**The problem:**
Can you restate the records below word for word?

================

Lemma start_runner_spec inner access plan m runner :
  check_start_runner inner access plan m = Ok runner ->
  runners inner !! pl_client_id plan = Some runner
  /\ (is_some access = true -> assert_runner_access access runner = Ok tt)
  /\ check_start_capabilities (r_runner_features runner) (pl_client_id plan) (pl_shape plan) m = Ok tt
  /\ is_some_and (fun p => is_some (unregistering_projects inner !! p)) (sm_project_id m) = false.
Proof.
  unfold check_start_runner. destruct (runners inner !! pl_client_id plan) as [r|]; [ | done].
  cbn [ok_or result_bind]. intros Hr. step_guards Hr. injection Hr as <-. destruct value, value0.
  split_and!; try done. intros Ha. by rewrite Ha in Hstep.
Qed.

(** The wire request of a plan that passed the Runner's checks decodes to the
    operation it was made from. *)
Lemma planned_request_decodes body requested_by m initiator rid jid now plan command inner access runner :
  plan_spec body requested_by m initiator rid jid now plan command ->
  check_start_runner inner access plan m = Ok runner ->
  decoded_start (pl_request plan)
  = Some (Ok (OpJob (start_operation (pl_job_id plan) command (pl_cwd plan) (pl_timeout_secs plan) (pl_shape plan) m))).
Proof.
  intros Hp Hr. apply start_runner_spec in Hr as (_ & _ & Hc & _). apply capabilities_exclude_ssh in Hc.
  destruct (encoded_job_decodes _ _ _ (ps_wire _ _ _ _ _ _ _ _ _ Hp)) as (d & Hd & Hok & _).
  unfold decoded_start. rewrite Hd. cbn.
  rewrite Hok; [done | ]. eapply start_operation_coherent; [by eapply ps_shape | done].
Qed.

(** The three ways a start ends: refused, answered with the recorded Job of the same
    detached start, or admitted. *)
Inductive start_outcome (inner : RunnerRegistryInner) (body : ShellJobOpRequest) (requested_by : str)
  (m : ShellJobStartMetadata) (access : option RunnerAccess) (initiator : option str) (rid jid epoch : str)
  (receipts : bool) (now : Z) : RunnerRegistryInner -> result ShellJobRecord str -> Prop :=
| start_refused err :
    start_outcome inner body requested_by m access initiator rid jid epoch receipts now inner (Err err)
| start_replayed plan command runner existing :
    plan_spec body requested_by m initiator rid jid now plan command ->
    check_start_runner inner access plan m = Ok runner ->
    replayed_start inner plan = Ok (Some existing) ->
    start_outcome inner body requested_by m access initiator rid jid epoch receipts now inner (Ok existing)
| start_admitted plan command runner i1 :
    plan_spec body requested_by m initiator rid jid now plan command ->
    check_start_runner inner access plan m = Ok runner ->
    replayed_start inner plan = Ok None ->
    enqueue_pending_request_locked
      (Ok (OpJob (start_operation (pl_job_id plan) command (pl_cwd plan) (pl_timeout_secs plan) (pl_shape plan) m)))
      inner (pl_client_id plan) rid (pl_request plan) false (Some (pl_job_id plan)) now = Ok i1 ->
    let job := admitted_job plan body m runner epoch receipts now in
    start_outcome inner body requested_by m access initiator rid jid epoch receipts now
      (i1 <| request_to_job := <[ rid := pl_job_id plan ]> (request_to_job i1) |>
          <| jobs_by_id := <[ pl_job_id plan := job ]> (jobs_by_id i1) |>) (Ok job).

Definition start_ := start_job_with_metadata_for_access is_alphanumeric sha256_hex.

Lemma start_outcomes inner body requested_by m access initiator rid jid epoch receipts now :
  exists i' r, start_ inner body requested_by m access initiator rid jid epoch receipts now = Some (i', r)
    /\ start_outcome inner body requested_by m access initiator rid jid epoch receipts now i' r.
Proof.
  unfold start_, start_job_with_metadata_for_access.
  destruct (plan_start _ _ body requested_by m initiator rid jid now) as [plan|e] eqn:Ep; cbn [result_bind];
    [ | eexists _, _; split; [done | constructor]].
  apply plan_start_spec in Ep as [command Hp].
  destruct (check_start_runner inner access plan m) as [runner|e] eqn:Er; cbn [result_bind];
    [ | eexists _, _; split; [done | constructor]].
  destruct (replayed_start inner plan) as [[existing|]|e] eqn:Ex; cbn [result_bind].
  - eexists _, _. split; [done | by econstructor].
  - rewrite (planned_request_decodes _ _ _ _ _ _ _ _ _ _ _ _ Hp Er). cbn [mbind option_bind].
    rewrite (ps_request_id _ _ _ _ _ _ _ _ _ Hp).
    destruct (enqueue_pending_request_locked _ _ _ _ _ _ _ _) as [i1|e] eqn:Eq;
      [ | eexists _, _; split; [done | constructor]].
    eexists _, _. split; [reflexivity | by econstructor].
  - eexists _, _. split; [done | constructor].
Qed.

Lemma encoded_client inv op wire : encode_job_operation inv op = Ok wire -> req_client_id wire = inv_client_id inv.
Proof. intros He. destruct op; cbn [encode_job_operation] in He; step_guards He; by injection He as <-. Qed.

Lemma encoded_request_id inv op wire : encode_job_operation inv op = Ok wire -> req_request_id wire = inv_request_id inv.
Proof. intros He. destruct op; cbn [encode_job_operation] in He; step_guards He; by injection He as <-. Qed.

Lemma enqueue_spec operation inner cid rid request w jid now i1 :
  enqueue_pending_request_locked (Ok operation) inner cid rid request w jid now = Ok i1 ->
  i1 = inner <| queues_by_runner := <[ cid := unwrap_or [] (queues_by_runner inner !! cid) ++ [rid] ]> (queues_by_runner inner) |>
             <| pending_by_id := <[ rid := mkPending request operation w jid no_fences false ]> (pending_by_id inner) |>
  /\ length (unwrap_or [] (queues_by_runner inner !! cid)) < MAX_QUEUED_REQUESTS_PER_RUNNER.
Proof.
  unfold enqueue_pending_request_locked, ensure_queue_capacity_locked. intros Hq. cbn [map_err result_bind] in Hq.
  step_guards Hq. injection Hq as <-. split; [done | ]. step_guards Hstep0.
  apply Nat.leb_gt in Hguard. by destruct (queues_by_runner inner !! cid).
Qed.

Lemma replayed_fresh inner plan m :
  replayed_start inner plan = Ok None -> pl_intent plan = detached_intent (pl_cwd plan) (pl_timeout_secs plan) m ->
  is_detached_request m = true -> jobs_by_id inner !! pl_job_id plan = None.
Proof.
  unfold replayed_start, detached_intent, is_detached_request. intros Hr Hi Hd.
  destruct (sm_structured_execution m) as [[]|]; try done. rewrite Hi in Hr.
  destruct (jobs_by_id inner !! pl_job_id plan) as [j|]; [ | done]. step_guards Hr.
  destruct (detached_idempotency_intent j); [by case_match | done].
Qed.

Lemma replayed_spec inner plan m existing :
  replayed_start inner plan = Ok (Some existing) ->
  pl_intent plan = detached_intent (pl_cwd plan) (pl_timeout_secs plan) m ->
  is_detached_request m = true /\ jobs_by_id inner !! pl_job_id plan = Some existing
  /\ kind existing = lit "run_detached_process" /\ detached_idempotency_intent existing = pl_intent plan.
Proof.
  unfold replayed_start, detached_intent, is_detached_request. intros Hr Hi.
  destruct (pl_intent plan) as [intent|] eqn:Ei; [ | done].
  destruct (sm_structured_execution m) as [[]|]; try done.
  destruct (jobs_by_id inner !! pl_job_id plan) as [j|] eqn:Ej; [ | done]. step_guards Hr.
  destruct (detached_idempotency_intent j) as [recorded|] eqn:Ed; [ | done].
  destruct (recorded ==? intent) eqn:E; [ | done]. injection Hr as <-. apply beq_true in E as ->.
  split_andb. done.
Qed.

(** A detached start names its Job by the key alone. *)
Lemma detached_job_id_stable (jid jid' : str) (initiator : option str) (m : ShellJobStartMetadata) (k : str) :
  is_detached_request m = true ->
  start_job_id sha256_hex jid initiator m = Ok k -> start_job_id sha256_hex jid' initiator m = Ok k.
Proof.
  unfold start_job_id. intros Hd Hk. rewrite Hd in *. step_guards Hk.
  by destruct (sm_detached_idempotency_key m).
Qed.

================

**Output for this exercise:**
Lemma start_runner_spec inner access plan m runner :
  check_start_runner inner access plan m = Ok runner ->
  runners inner !! pl_client_id plan = Some runner
  /\ (is_some access = true -> assert_runner_access access runner = Ok tt)
  /\ check_start_capabilities (r_runner_features runner) (pl_client_id plan) (pl_shape plan) m = Ok tt
  /\ is_some_and (fun p => is_some (unregistering_projects inner !! p)) (sm_project_id m) = false.
Proof.
  unfold check_start_runner. destruct (runners inner !! pl_client_id plan) as [r|]; [ | done].
  cbn [ok_or result_bind]. intros Hr. step_guards Hr. injection Hr as <-. destruct value, value0.
  split_and!; try done. intros Ha. by rewrite Ha in Hstep.
Qed.

(** The wire request of a plan that passed the Runner's checks decodes to the
    operation it was made from. *)
Lemma planned_request_decodes body requested_by m initiator rid jid now plan command inner access runner :
  plan_spec body requested_by m initiator rid jid now plan command ->
  check_start_runner inner access plan m = Ok runner ->
  decoded_start (pl_request plan)
  = Some (Ok (OpJob (start_operation (pl_job_id plan) command (pl_cwd plan) (pl_timeout_secs plan) (pl_shape plan) m))).
Proof.
  intros Hp Hr. apply start_runner_spec in Hr as (_ & _ & Hc & _). apply capabilities_exclude_ssh in Hc.
  destruct (encoded_job_decodes _ _ _ (ps_wire _ _ _ _ _ _ _ _ _ Hp)) as (d & Hd & Hok & _).
  unfold decoded_start. rewrite Hd. cbn.
  rewrite Hok; [done | ]. eapply start_operation_coherent; [by eapply ps_shape | done].
Qed.

(** The three ways a start ends: refused, answered with the recorded Job of the same
    detached start, or admitted. *)
Inductive start_outcome (inner : RunnerRegistryInner) (body : ShellJobOpRequest) (requested_by : str)
  (m : ShellJobStartMetadata) (access : option RunnerAccess) (initiator : option str) (rid jid epoch : str)
  (receipts : bool) (now : Z) : RunnerRegistryInner -> result ShellJobRecord str -> Prop :=
| start_refused err :
    start_outcome inner body requested_by m access initiator rid jid epoch receipts now inner (Err err)
| start_replayed plan command runner existing :
    plan_spec body requested_by m initiator rid jid now plan command ->
    check_start_runner inner access plan m = Ok runner ->
    replayed_start inner plan = Ok (Some existing) ->
    start_outcome inner body requested_by m access initiator rid jid epoch receipts now inner (Ok existing)
| start_admitted plan command runner i1 :
    plan_spec body requested_by m initiator rid jid now plan command ->
    check_start_runner inner access plan m = Ok runner ->
    replayed_start inner plan = Ok None ->
    enqueue_pending_request_locked
      (Ok (OpJob (start_operation (pl_job_id plan) command (pl_cwd plan) (pl_timeout_secs plan) (pl_shape plan) m)))
      inner (pl_client_id plan) rid (pl_request plan) false (Some (pl_job_id plan)) now = Ok i1 ->
    let job := admitted_job plan body m runner epoch receipts now in
    start_outcome inner body requested_by m access initiator rid jid epoch receipts now
      (i1 <| request_to_job := <[ rid := pl_job_id plan ]> (request_to_job i1) |>
          <| jobs_by_id := <[ pl_job_id plan := job ]> (jobs_by_id i1) |>) (Ok job).

Definition start_ := start_job_with_metadata_for_access is_alphanumeric sha256_hex.

Lemma start_outcomes inner body requested_by m access initiator rid jid epoch receipts now :
  exists i' r, start_ inner body requested_by m access initiator rid jid epoch receipts now = Some (i', r)
    /\ start_outcome inner body requested_by m access initiator rid jid epoch receipts now i' r.
Proof.
  unfold start_, start_job_with_metadata_for_access.
  destruct (plan_start _ _ body requested_by m initiator rid jid now) as [plan|e] eqn:Ep; cbn [result_bind];
    [ | eexists _, _; split; [done | constructor]].
  apply plan_start_spec in Ep as [command Hp].
  destruct (check_start_runner inner access plan m) as [runner|e] eqn:Er; cbn [result_bind];
    [ | eexists _, _; split; [done | constructor]].
  destruct (replayed_start inner plan) as [[existing|]|e] eqn:Ex; cbn [result_bind].
  - eexists _, _. split; [done | by econstructor].
  - rewrite (planned_request_decodes _ _ _ _ _ _ _ _ _ _ _ _ Hp Er). cbn [mbind option_bind].
    rewrite (ps_request_id _ _ _ _ _ _ _ _ _ Hp).
    destruct (enqueue_pending_request_locked _ _ _ _ _ _ _ _) as [i1|e] eqn:Eq;
      [ | eexists _, _; split; [done | constructor]].
    eexists _, _. split; [reflexivity | by econstructor].
  - eexists _, _. split; [done | constructor].
Qed.

Lemma encoded_client inv op wire : encode_job_operation inv op = Ok wire -> req_client_id wire = inv_client_id inv.
Proof. intros He. destruct op; cbn [encode_job_operation] in He; step_guards He; by injection He as <-. Qed.

Lemma encoded_request_id inv op wire : encode_job_operation inv op = Ok wire -> req_request_id wire = inv_request_id inv.
Proof. intros He. destruct op; cbn [encode_job_operation] in He; step_guards He; by injection He as <-. Qed.

Lemma enqueue_spec operation inner cid rid request w jid now i1 :
  enqueue_pending_request_locked (Ok operation) inner cid rid request w jid now = Ok i1 ->
  i1 = inner <| queues_by_runner := <[ cid := unwrap_or [] (queues_by_runner inner !! cid) ++ [rid] ]> (queues_by_runner inner) |>
             <| pending_by_id := <[ rid := mkPending request operation w jid no_fences false ]> (pending_by_id inner) |>
  /\ length (unwrap_or [] (queues_by_runner inner !! cid)) < MAX_QUEUED_REQUESTS_PER_RUNNER.
Proof.
  unfold enqueue_pending_request_locked, ensure_queue_capacity_locked. intros Hq. cbn [map_err result_bind] in Hq.
  step_guards Hq. injection Hq as <-. split; [done | ]. step_guards Hstep0.
  apply Nat.leb_gt in Hguard. by destruct (queues_by_runner inner !! cid).
Qed.

Lemma replayed_fresh inner plan m :
  replayed_start inner plan = Ok None -> pl_intent plan = detached_intent (pl_cwd plan) (pl_timeout_secs plan) m ->
  is_detached_request m = true -> jobs_by_id inner !! pl_job_id plan = None.
Proof.
  unfold replayed_start, detached_intent, is_detached_request. intros Hr Hi Hd.
  destruct (sm_structured_execution m) as [[]|]; try done. rewrite Hi in Hr.
  destruct (jobs_by_id inner !! pl_job_id plan) as [j|]; [ | done]. step_guards Hr.
  destruct (detached_idempotency_intent j); [by case_match | done].
Qed.

Lemma replayed_spec inner plan m existing :
  replayed_start inner plan = Ok (Some existing) ->
  pl_intent plan = detached_intent (pl_cwd plan) (pl_timeout_secs plan) m ->
  is_detached_request m = true /\ jobs_by_id inner !! pl_job_id plan = Some existing
  /\ kind existing = lit "run_detached_process" /\ detached_idempotency_intent existing = pl_intent plan.
Proof.
  unfold replayed_start, detached_intent, is_detached_request. intros Hr Hi.
  destruct (pl_intent plan) as [intent|] eqn:Ei; [ | done].
  destruct (sm_structured_execution m) as [[]|]; try done.
  destruct (jobs_by_id inner !! pl_job_id plan) as [j|] eqn:Ej; [ | done]. step_guards Hr.
  destruct (detached_idempotency_intent j) as [recorded|] eqn:Ed; [ | done].
  destruct (recorded ==? intent) eqn:E; [ | done]. injection Hr as <-. apply beq_true in E as ->.
  split_andb. done.
Qed.

(** A detached start names its Job by the key alone. *)
Lemma detached_job_id_stable (jid jid' : str) (initiator : option str) (m : ShellJobStartMetadata) (k : str) :
  is_detached_request m = true ->
  start_job_id sha256_hex jid initiator m = Ok k -> start_job_id sha256_hex jid' initiator m = Ok k.
Proof.
  unfold start_job_id. intros Hd Hk. rewrite Hd in *. step_guards Hk.
  by destruct (sm_detached_idempotency_key m).
Qed.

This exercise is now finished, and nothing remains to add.